- Dataset entries:

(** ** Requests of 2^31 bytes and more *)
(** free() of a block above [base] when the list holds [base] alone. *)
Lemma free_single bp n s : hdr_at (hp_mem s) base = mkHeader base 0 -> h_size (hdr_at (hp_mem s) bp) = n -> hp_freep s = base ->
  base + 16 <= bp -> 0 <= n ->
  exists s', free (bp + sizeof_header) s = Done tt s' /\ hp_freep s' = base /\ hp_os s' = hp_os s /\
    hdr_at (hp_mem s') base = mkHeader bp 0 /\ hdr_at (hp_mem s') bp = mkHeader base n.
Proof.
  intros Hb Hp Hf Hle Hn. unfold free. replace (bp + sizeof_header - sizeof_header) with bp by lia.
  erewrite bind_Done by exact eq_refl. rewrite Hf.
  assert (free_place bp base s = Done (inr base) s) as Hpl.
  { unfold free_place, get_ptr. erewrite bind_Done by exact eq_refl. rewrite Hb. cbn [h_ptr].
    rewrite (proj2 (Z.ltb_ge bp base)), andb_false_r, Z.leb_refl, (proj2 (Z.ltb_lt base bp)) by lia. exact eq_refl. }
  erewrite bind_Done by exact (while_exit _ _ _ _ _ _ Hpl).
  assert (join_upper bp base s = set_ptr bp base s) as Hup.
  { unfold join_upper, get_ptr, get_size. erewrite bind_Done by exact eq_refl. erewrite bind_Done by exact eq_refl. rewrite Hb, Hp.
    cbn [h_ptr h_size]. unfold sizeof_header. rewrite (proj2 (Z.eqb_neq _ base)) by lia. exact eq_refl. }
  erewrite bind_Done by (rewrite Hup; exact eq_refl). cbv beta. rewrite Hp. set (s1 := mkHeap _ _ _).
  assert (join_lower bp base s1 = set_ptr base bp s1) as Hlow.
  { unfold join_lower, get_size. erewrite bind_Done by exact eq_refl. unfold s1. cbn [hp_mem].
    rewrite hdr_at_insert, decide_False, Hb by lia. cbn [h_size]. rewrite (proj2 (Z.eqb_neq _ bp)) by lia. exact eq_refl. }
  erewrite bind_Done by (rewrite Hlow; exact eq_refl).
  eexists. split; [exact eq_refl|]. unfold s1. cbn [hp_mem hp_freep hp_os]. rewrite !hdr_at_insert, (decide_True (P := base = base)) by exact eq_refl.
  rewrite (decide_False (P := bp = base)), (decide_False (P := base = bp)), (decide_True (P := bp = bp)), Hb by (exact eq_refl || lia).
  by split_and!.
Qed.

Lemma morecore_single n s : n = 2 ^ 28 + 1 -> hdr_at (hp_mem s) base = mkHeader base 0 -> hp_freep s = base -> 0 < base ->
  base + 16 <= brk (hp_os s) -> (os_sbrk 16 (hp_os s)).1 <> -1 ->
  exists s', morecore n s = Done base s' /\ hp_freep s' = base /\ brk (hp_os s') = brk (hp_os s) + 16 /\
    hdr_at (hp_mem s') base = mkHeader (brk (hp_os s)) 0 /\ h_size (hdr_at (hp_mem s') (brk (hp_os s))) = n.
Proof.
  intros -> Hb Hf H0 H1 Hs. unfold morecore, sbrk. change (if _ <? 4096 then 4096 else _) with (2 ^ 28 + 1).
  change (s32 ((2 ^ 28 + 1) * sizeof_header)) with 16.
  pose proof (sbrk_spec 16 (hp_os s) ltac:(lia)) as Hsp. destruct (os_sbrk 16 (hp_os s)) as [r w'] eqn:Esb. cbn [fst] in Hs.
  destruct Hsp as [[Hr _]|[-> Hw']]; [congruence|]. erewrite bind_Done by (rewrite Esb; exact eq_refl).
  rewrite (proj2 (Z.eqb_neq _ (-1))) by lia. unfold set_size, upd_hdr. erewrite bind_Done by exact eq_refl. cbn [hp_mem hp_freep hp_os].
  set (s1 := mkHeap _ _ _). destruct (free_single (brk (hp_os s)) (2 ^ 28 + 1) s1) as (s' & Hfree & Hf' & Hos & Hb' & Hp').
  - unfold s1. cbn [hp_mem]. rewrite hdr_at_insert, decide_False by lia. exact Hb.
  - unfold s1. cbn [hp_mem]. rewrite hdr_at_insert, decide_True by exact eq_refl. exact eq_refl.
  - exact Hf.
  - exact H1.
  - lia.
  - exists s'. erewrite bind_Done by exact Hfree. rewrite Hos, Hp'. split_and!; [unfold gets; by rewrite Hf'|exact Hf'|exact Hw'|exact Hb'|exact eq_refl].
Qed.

==

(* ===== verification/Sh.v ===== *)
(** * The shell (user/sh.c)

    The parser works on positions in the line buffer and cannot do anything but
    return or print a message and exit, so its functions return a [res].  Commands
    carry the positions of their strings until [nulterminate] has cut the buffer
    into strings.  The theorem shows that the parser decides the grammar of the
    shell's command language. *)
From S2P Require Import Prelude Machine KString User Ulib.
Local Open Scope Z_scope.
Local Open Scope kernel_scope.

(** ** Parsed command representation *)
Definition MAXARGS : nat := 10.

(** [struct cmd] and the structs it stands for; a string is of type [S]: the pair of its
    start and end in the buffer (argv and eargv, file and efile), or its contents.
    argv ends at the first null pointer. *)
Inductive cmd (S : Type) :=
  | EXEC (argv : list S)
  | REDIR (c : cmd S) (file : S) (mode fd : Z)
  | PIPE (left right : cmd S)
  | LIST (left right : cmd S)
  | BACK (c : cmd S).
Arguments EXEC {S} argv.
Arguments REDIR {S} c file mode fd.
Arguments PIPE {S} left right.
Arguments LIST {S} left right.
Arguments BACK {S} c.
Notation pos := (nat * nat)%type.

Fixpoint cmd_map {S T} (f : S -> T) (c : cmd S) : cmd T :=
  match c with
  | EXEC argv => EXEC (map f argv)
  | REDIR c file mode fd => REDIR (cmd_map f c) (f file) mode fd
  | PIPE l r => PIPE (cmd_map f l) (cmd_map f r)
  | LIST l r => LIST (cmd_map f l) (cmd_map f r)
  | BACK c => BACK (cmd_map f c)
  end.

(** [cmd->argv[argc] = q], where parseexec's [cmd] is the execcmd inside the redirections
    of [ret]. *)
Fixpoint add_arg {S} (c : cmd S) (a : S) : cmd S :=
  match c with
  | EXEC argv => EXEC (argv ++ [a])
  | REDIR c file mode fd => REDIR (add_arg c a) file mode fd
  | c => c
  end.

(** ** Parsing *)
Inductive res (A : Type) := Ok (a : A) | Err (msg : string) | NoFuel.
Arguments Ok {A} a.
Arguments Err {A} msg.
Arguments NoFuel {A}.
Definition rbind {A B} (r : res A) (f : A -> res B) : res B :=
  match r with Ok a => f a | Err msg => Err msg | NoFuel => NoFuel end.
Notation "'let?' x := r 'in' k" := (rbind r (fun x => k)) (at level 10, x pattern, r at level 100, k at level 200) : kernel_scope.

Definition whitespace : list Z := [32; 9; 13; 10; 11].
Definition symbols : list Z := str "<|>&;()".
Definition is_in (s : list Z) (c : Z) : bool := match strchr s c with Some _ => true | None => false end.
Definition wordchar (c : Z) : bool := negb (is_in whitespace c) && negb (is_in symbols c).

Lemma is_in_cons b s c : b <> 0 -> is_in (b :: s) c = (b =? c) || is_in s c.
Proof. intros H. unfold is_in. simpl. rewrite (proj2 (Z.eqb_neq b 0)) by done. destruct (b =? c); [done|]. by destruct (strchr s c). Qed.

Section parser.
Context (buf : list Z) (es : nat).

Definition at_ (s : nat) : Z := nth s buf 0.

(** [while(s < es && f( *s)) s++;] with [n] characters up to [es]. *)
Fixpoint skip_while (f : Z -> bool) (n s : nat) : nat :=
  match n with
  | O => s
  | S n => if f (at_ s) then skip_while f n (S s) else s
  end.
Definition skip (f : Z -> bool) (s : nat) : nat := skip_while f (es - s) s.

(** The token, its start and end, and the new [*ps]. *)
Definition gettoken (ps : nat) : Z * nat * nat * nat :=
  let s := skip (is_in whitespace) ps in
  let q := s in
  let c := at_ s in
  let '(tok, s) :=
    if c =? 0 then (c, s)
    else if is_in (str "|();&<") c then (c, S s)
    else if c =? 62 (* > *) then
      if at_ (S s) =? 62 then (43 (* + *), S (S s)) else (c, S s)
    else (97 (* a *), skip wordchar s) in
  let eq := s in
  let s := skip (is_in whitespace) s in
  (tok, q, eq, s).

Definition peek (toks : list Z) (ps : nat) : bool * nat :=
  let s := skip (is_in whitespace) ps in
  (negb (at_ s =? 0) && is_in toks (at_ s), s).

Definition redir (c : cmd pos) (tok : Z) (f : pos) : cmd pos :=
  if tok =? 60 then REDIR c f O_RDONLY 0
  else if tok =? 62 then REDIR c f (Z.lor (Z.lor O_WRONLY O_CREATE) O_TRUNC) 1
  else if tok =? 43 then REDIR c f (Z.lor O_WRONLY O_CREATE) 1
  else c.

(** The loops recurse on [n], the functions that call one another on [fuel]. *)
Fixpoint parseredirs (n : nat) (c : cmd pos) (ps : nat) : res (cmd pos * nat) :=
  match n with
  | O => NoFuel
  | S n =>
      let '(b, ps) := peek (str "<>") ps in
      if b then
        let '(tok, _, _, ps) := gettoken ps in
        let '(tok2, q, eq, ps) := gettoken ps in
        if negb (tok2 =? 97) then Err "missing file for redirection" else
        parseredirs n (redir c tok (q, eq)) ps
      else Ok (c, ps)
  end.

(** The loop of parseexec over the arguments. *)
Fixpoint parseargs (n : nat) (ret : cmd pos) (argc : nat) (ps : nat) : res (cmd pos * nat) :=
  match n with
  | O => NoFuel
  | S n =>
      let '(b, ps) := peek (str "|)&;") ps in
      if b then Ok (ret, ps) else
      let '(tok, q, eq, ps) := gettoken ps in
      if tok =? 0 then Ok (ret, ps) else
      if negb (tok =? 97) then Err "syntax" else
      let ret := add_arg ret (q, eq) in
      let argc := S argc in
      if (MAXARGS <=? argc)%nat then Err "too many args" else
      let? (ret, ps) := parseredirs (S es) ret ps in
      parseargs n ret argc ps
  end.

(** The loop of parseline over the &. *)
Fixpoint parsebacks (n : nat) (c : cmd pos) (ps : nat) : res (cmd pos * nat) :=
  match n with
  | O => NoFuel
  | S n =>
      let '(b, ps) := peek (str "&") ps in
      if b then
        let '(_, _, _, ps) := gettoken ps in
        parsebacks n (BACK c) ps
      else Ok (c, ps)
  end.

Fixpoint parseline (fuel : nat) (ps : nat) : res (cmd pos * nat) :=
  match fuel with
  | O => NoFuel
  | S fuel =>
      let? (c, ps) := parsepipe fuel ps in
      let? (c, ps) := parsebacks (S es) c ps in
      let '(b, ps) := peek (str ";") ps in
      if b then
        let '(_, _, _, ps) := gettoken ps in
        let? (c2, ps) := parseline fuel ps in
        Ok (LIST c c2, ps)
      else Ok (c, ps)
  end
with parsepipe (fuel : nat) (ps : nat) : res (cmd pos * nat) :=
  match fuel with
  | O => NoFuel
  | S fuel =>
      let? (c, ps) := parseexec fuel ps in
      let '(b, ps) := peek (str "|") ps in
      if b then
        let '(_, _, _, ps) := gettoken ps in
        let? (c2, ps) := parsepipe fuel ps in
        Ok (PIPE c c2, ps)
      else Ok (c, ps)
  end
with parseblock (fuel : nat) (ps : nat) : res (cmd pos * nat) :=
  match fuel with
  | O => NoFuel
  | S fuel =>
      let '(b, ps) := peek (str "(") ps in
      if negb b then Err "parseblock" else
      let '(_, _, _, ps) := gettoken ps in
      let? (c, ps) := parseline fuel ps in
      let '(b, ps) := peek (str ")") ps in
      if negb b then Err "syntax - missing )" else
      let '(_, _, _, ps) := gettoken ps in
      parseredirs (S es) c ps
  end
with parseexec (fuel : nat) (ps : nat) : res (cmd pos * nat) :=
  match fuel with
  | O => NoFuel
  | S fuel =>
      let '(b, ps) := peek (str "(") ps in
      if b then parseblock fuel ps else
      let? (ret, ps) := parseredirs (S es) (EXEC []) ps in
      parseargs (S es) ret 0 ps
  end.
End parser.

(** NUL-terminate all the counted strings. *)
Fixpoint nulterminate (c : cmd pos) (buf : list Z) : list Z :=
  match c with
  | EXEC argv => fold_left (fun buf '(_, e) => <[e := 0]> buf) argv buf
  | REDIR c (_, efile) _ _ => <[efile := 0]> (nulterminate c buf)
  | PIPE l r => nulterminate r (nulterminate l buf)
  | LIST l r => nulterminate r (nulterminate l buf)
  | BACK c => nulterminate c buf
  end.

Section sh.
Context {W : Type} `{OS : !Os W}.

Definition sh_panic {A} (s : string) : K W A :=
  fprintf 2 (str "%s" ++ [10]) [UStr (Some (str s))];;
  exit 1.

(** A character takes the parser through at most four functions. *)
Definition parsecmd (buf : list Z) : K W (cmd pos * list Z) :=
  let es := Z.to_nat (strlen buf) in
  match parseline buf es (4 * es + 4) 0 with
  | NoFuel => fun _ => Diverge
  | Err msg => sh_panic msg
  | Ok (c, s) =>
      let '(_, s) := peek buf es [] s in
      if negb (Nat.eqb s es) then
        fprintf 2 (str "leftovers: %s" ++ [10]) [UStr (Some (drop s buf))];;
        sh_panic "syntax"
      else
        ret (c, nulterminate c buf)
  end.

- Goal of the exercise: Check the entries above line by line and return each one containing the word "start".

- Your response:
    start and end in the buffer (argv and eargv, file and efile), or its contents.
(** The token, its start and end, and the new [*ps]. *)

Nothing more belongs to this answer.